Build Status - Travis CI
Build Status - CWL conformance tests

cwl-airflow

Python package to extend Apache-Airflow 1.9.0 functionality with CWL v1.0 support.


Try it out

  1. Install cwl-airflow
    $ pip3 install cwl-airflow --user --find-links https://michael-kotliar.github.io/cwl-airflow-wheels/
    
  2. Init configuration
    $ cwl-airflow init
    
  3. Run demo
    $ cwl-airflow demo --auto
    
  4. When you see in the console output that Airflow Webserver is started, open the provided link

Installation requirements

  • Ubuntu 16.04.4
  • python 3.5.2
  • pip3
      wget https://bootstrap.pypa.io/get-pip.py
      python3 get-pip.py --user
    
  • setuptools
    pip3 install setuptools --user
    
  • docker
    sudo apt-get update
    sudo apt-get install apt-transport-https ca-certificates curl software-properties-common
    curl -fsSL https://download.docker.com/linux/ubuntu/gpg | sudo apt-key add -
    sudo add-apt-repository "deb [arch=amd64] https://download.docker.com/linux/ubuntu $(lsb_release -cs) stable"
    sudo apt-get update
    sudo apt-get install docker-ce
    sudo groupadd docker
    sudo usermod -aG docker $USER
    
    Log out and log back in so that your group membership is re-evaluated.
  • python3-dev
    sudo apt-get install python3-dev
    

Configuration

When running cwl-airflow init the following parameters can be specified:

  • -l LIMIT, --limit LIMIT sets the number of processed jobs kept in history. Default 10 for each of the category: Running, Success, Failed
  • -j JOBS, --jobs JOBS sets the path to the folder where all the new jobs will be added. Default ~/airflow/jobs
  • -t DAG_TIMEOUT, --timeout DAG_TIMEOUT sets timeout (in seconds) for importing all the DAGs from the DAG folder. Default 30 seconds
  • -r WEB_INTERVAL, --refresh WEB_INTERVAL sets the webserver workers refresh interval (in seconds). Default 30 seconds
  • -w WEB_WORKERS, --workers WEB_WORKERS sets the number of webserver workers to be refreshed at the same time. Default 1
  • -p THREADS, --threads THREADS sets the number of threads for Airflow Scheduler. Default 2

If core/dags_folder parameters from Airflow configuration file (default location ~/airflow/airflow.cfg) has been updated manualy, make sure to rerun cwl-airflow init

Running

Batch mode

To automatically monitor and process all the job files present in a specific folder

  1. Make sure your job files include the following mandatory fields:

    • uid - unique ID, string
    • output_folder - absolute path the the folder to save result, string
    • workflow - absolute path the the workflow to be run, string

    Aditionally, job files may also include the tmp_folder parameter to point to the temporary folder absolute path.

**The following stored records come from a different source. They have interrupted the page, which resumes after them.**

(** The state of a connection in the middle of one ASCII frame: the
    buffer holds the first [n] units, the socket still owes the rest. *)
Lemma receive_rest_of_frame (content : jsstring) :
  is_ascii content ->
  forall (chunks : list JS.buffer) (n : nat),
    (n < length (frame content))%nat ->
    concat chunks = skipn n (frame content) ->
    receive (firstn n (frame content)) chunks = Some ([content], []).
Proof.
  intros Hc chunks.
  induction chunks as [|data later IH]; intros n Hn Hrest.
  - exfalso. apply (f_equal (@length Z)) in Hrest.
    rewrite length_skipn in Hrest. cbn [concat length] in Hrest. lia.
  - cbn [concat] in Hrest.
    destruct (split_suffix _ _ _ _ _ Hrest) as (Hbuf & Hlater & Hlen).
    assert (Hdata : is_ascii data).
    { pose proof (frame_ascii _ Hc) as Hf.
      rewrite <- (firstn_skipn n (frame content)) in Hf.
      apply is_ascii_app in Hf. destruct Hf as [_ Hf].
      rewrite <- Hrest in Hf. apply is_ascii_app in Hf. tauto. }
    cbn [receive]. unfold on_data.
    rewrite (toString_ascii _ Hdata), Hbuf.
    destruct (Nat.lt_ge_cases (n + length data) (length (frame content)))
      as [Hmid|Hend].
    + rewrite processBuffer_partial by assumption.
      rewrite (IH _ Hmid Hlater). reflexivity.
    + rewrite firstn_all2 by lia.
      rewrite <- (app_nil_r (frame content)) at 1.
      rewrite processBuffer_frame by exact Hc.
      change (processBuffer []) with (Some (@nil jsstring, @nil Z)).
      cbv iota beta.
      rewrite receive_nothing; [reflexivity|].
      rewrite Hlater. apply skipn_all2. lia.
Qed.

(** Round trip of an ASCII body: however the socket cuts the octets of
    one frame into ['data'] events, one octet at a time included, the
    framer hands exactly that body to [JSON.parse], once, and is left
    with an empty buffer. *)
Lemma roundtrip_ascii (content : jsstring) (chunks : list JS.buffer) :
  is_ascii content ->
  concat chunks = utf8_encode (frame content) ->
  receive [] chunks = Some ([content], []).
Proof.
  intros Hc Hchunks.
  rewrite (utf8_encode_ascii _ (frame_ascii _ Hc)) in Hchunks.
  apply (receive_rest_of_frame content Hc chunks 0).
  - unfold frame. rewrite !length_app. simpl. lia.
  - exact Hchunks.
Qed.

Lemma sendRequest_eq (id : nat) (method : jsstring) (params : json) :
  sendRequest id method params
  = utf8_encode (frame (stringify (request id method params))).
Proof. reflexivity. Qed.

(** The same for a request of [sendRequest] whose JSON text is ASCII. *)
Lemma sendRequest_roundtrip_ascii (id : nat) (method : jsstring)
    (params : json) (chunks : list JS.buffer) :
  is_ascii (stringify (request id method params)) ->
  concat chunks = sendRequest id method params ->
  receive [] chunks = Some ([stringify (request id method params)], []).
Proof.
  intros H Hc. rewrite sendRequest_eq in Hc.
  generalize dependent (stringify (request id method params)).
  intros text H Hc. exact (roundtrip_ascii text chunks H Hc).
Qed.
(** The loop [for (auto* other : vehicles)] for the vehicle [v]. *)
Definition collectNeighbors (heap : Ptr -> Vehicule.t) (vehicles : list (option Ptr))
    (v : Ptr) (reachable : gset Z) (nbrs : NeighborStore) : NeighborStore :=
  foldl (fun nbrs2 oo =>
           match oo with
           | None => nbrs2
           | Some other =>
               if decide (other = v) then nbrs2
               else if bool_decide (Vehicule.id (heap other) ∈ reachable)
                    then addNeighbor v other nbrs2
                    else nbrs2
           end) nbrs vehicles.

(** One iteration of the loop "Mettre à jour les voisins de chaque
    véhicule" of [buildGraph]: [v->clearNeighbors()], the read of
    [m_transitiveClosure[v->getId()]], and the inner loop. *)
Definition refreshStep (heap : Ptr -> Vehicule.t) (vehicles : list (option Ptr))
    (st1 : AdjMap * NeighborStore) (ov : option Ptr) : AdjMap * NeighborStore :=
  match ov with
  | None => st1
  | Some v =>
      let nbrs1 := <[v := []]> st1.2 in
      let '(reachable, closure1) := closureIndex st1.1 (Vehicule.id (heap v)) in
      (closure1, collectNeighbors heap vehicles v reachable nbrs1)
  end.

(** The whole loop [for (auto* v : vehicles)]. *)
Definition refreshNeighbors (heap : Ptr -> Vehicule.t) (vehicles : list (option Ptr))
    (st : AdjMap * NeighborStore) : AdjMap * NeighborStore :=
  foldl (refreshStep heap vehicles) st vehicles.

(** [InterferenceGraph::buildGraph] with the neighbour refresh: the graph
    of [buildGraph] above on the objects the pointers designate, and the
    neighbour lists, refreshed only when [m_computeTransitive] is set. *)
Definition buildGraphNeighbors (graph : RoadGraph) (useSpatialGrid : bool)
    (getNearbyVehicles : Z -> list Z) (ig : InterferenceGraph)
    (heap : Ptr -> Vehicule.t) (vehicles : list (option Ptr)) (nbrs : NeighborStore)
    : InterferenceGraph * NeighborStore :=
  let g := buildGraph graph useSpatialGrid getNearbyVehicles ig (map (fmap heap) vehicles) in
  match vehicles with
  | [] => (g, nbrs)
  | _ :: _ =>
      if computeTransitive ig then
        let '(closure', nbrs') := refreshNeighbors heap vehicles (transitiveClosure g, nbrs) in
        (mkInterferenceGraph (adjacencyList g) closure' (computeTransitive g), nbrs')
      else (g, nbrs)
  end.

  2. Put your JSON/YAML job files into the directory set as jobs in cwl section of airflow.cfg file (by default ~/airflow/cwl/jobs)

  3. Run Airflow scheduler:

    $ airflow scheduler
    

Manual mode

To perform a single run of the specific CWL workflow and job files

cwl-airflow run WORKFLOW_FILE JOB_FILE

If uid, output_folder, workflow and tmp_folder fields are not present in the job file, you may set the them with the following arguments:

  -o, --outdir      Output directory, default current directory
  -t, --tmp         Folder to store temporary data, default /tmp
  -u, --uid         Unique ID, default random uuid

Demo mode

  1. Get the list of the available demo workflows to run
    $ cwl-airflow demo
    
  2. Run demo workflow from the list (if running on macOS, consider adding the directory where you installed cwl-airflow package to the Docker / Preferences / File sharing options)
    $ cwl-airflow demo super-enhancer.cwl
    
  3. Optionally, run airflow webserver to check workflow status (default webserver link)
    $ airflow webserver
    

Project details


Download files

Download the file for your platform. If you're not sure which to choose, learn more about installing packages.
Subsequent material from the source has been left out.